[Record extracts]
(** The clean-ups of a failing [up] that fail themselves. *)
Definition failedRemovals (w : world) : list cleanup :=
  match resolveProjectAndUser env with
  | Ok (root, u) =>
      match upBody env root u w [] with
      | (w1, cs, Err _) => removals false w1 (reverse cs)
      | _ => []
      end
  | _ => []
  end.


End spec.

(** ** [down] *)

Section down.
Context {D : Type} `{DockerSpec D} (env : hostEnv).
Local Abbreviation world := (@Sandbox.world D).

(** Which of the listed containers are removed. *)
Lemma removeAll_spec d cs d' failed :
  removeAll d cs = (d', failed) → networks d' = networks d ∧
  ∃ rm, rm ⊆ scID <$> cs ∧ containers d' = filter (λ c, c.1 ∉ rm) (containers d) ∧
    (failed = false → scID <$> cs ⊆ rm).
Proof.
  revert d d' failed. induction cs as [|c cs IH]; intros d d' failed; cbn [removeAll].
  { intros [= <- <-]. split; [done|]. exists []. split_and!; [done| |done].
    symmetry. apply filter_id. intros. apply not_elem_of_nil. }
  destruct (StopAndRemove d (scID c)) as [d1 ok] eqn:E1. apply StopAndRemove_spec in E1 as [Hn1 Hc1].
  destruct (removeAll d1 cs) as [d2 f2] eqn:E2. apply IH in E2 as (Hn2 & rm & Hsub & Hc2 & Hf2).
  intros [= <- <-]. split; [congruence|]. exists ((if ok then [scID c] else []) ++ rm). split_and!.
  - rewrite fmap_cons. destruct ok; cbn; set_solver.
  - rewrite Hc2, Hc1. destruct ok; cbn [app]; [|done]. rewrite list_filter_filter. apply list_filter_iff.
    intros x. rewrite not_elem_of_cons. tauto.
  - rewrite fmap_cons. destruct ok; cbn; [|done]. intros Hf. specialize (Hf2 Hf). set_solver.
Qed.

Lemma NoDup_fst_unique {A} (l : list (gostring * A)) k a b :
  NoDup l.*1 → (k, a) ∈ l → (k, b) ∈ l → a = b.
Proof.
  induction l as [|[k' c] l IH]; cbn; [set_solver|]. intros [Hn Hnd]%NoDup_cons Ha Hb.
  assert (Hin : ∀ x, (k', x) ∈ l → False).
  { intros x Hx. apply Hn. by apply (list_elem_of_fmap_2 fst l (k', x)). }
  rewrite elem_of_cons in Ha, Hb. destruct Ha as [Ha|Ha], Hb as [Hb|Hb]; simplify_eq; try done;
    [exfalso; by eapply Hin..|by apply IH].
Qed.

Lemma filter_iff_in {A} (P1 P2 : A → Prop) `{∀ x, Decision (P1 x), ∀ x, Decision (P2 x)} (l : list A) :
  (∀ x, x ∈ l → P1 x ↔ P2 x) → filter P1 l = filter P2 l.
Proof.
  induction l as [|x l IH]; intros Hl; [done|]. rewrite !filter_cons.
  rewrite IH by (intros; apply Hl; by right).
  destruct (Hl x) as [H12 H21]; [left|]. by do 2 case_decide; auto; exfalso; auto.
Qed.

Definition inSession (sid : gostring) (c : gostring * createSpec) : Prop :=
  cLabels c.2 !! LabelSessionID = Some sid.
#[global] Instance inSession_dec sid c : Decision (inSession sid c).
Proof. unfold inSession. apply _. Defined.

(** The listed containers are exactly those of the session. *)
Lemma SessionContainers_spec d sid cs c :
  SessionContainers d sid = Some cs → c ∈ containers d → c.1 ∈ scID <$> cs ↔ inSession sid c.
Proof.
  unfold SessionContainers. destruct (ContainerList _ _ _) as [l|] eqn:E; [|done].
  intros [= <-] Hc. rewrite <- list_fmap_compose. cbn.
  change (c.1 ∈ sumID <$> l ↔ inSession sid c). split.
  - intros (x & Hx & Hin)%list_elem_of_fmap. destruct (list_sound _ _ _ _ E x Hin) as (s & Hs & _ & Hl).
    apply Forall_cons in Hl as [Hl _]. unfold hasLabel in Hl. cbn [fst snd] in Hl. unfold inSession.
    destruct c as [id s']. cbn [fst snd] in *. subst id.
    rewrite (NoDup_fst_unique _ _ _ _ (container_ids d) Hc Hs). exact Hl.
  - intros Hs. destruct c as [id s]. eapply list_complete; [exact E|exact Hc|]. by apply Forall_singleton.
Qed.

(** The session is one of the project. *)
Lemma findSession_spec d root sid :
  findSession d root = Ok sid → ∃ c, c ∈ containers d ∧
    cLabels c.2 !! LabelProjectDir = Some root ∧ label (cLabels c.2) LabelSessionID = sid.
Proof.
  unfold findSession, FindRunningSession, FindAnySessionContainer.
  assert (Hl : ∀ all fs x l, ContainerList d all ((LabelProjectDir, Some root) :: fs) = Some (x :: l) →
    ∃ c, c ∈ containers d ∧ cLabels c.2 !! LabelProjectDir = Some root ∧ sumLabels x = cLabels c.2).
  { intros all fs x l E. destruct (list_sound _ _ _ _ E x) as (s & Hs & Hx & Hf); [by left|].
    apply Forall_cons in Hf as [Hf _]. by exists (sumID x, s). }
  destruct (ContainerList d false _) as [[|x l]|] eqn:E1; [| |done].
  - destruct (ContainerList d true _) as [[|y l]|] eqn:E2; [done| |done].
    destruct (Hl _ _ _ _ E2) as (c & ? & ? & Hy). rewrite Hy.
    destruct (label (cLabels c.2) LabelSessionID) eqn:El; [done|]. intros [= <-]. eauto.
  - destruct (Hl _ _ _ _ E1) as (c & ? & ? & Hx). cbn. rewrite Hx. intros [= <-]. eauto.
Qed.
[/Record extracts]
→ **Exercise prompt**:
Read the entries and show each line that mentions "cLabels".

→ **Output**:
  cLabels c.2 !! LabelSessionID = Some sid.
    cLabels c.2 !! LabelProjectDir = Some root ∧ label (cLabels c.2) LabelSessionID = sid.
    ∃ c, c ∈ containers d ∧ cLabels c.2 !! LabelProjectDir = Some root ∧ sumLabels x = cLabels c.2).
    destruct (label (cLabels c.2) LabelSessionID) eqn:El; [done|]. intros [= <-]. eauto.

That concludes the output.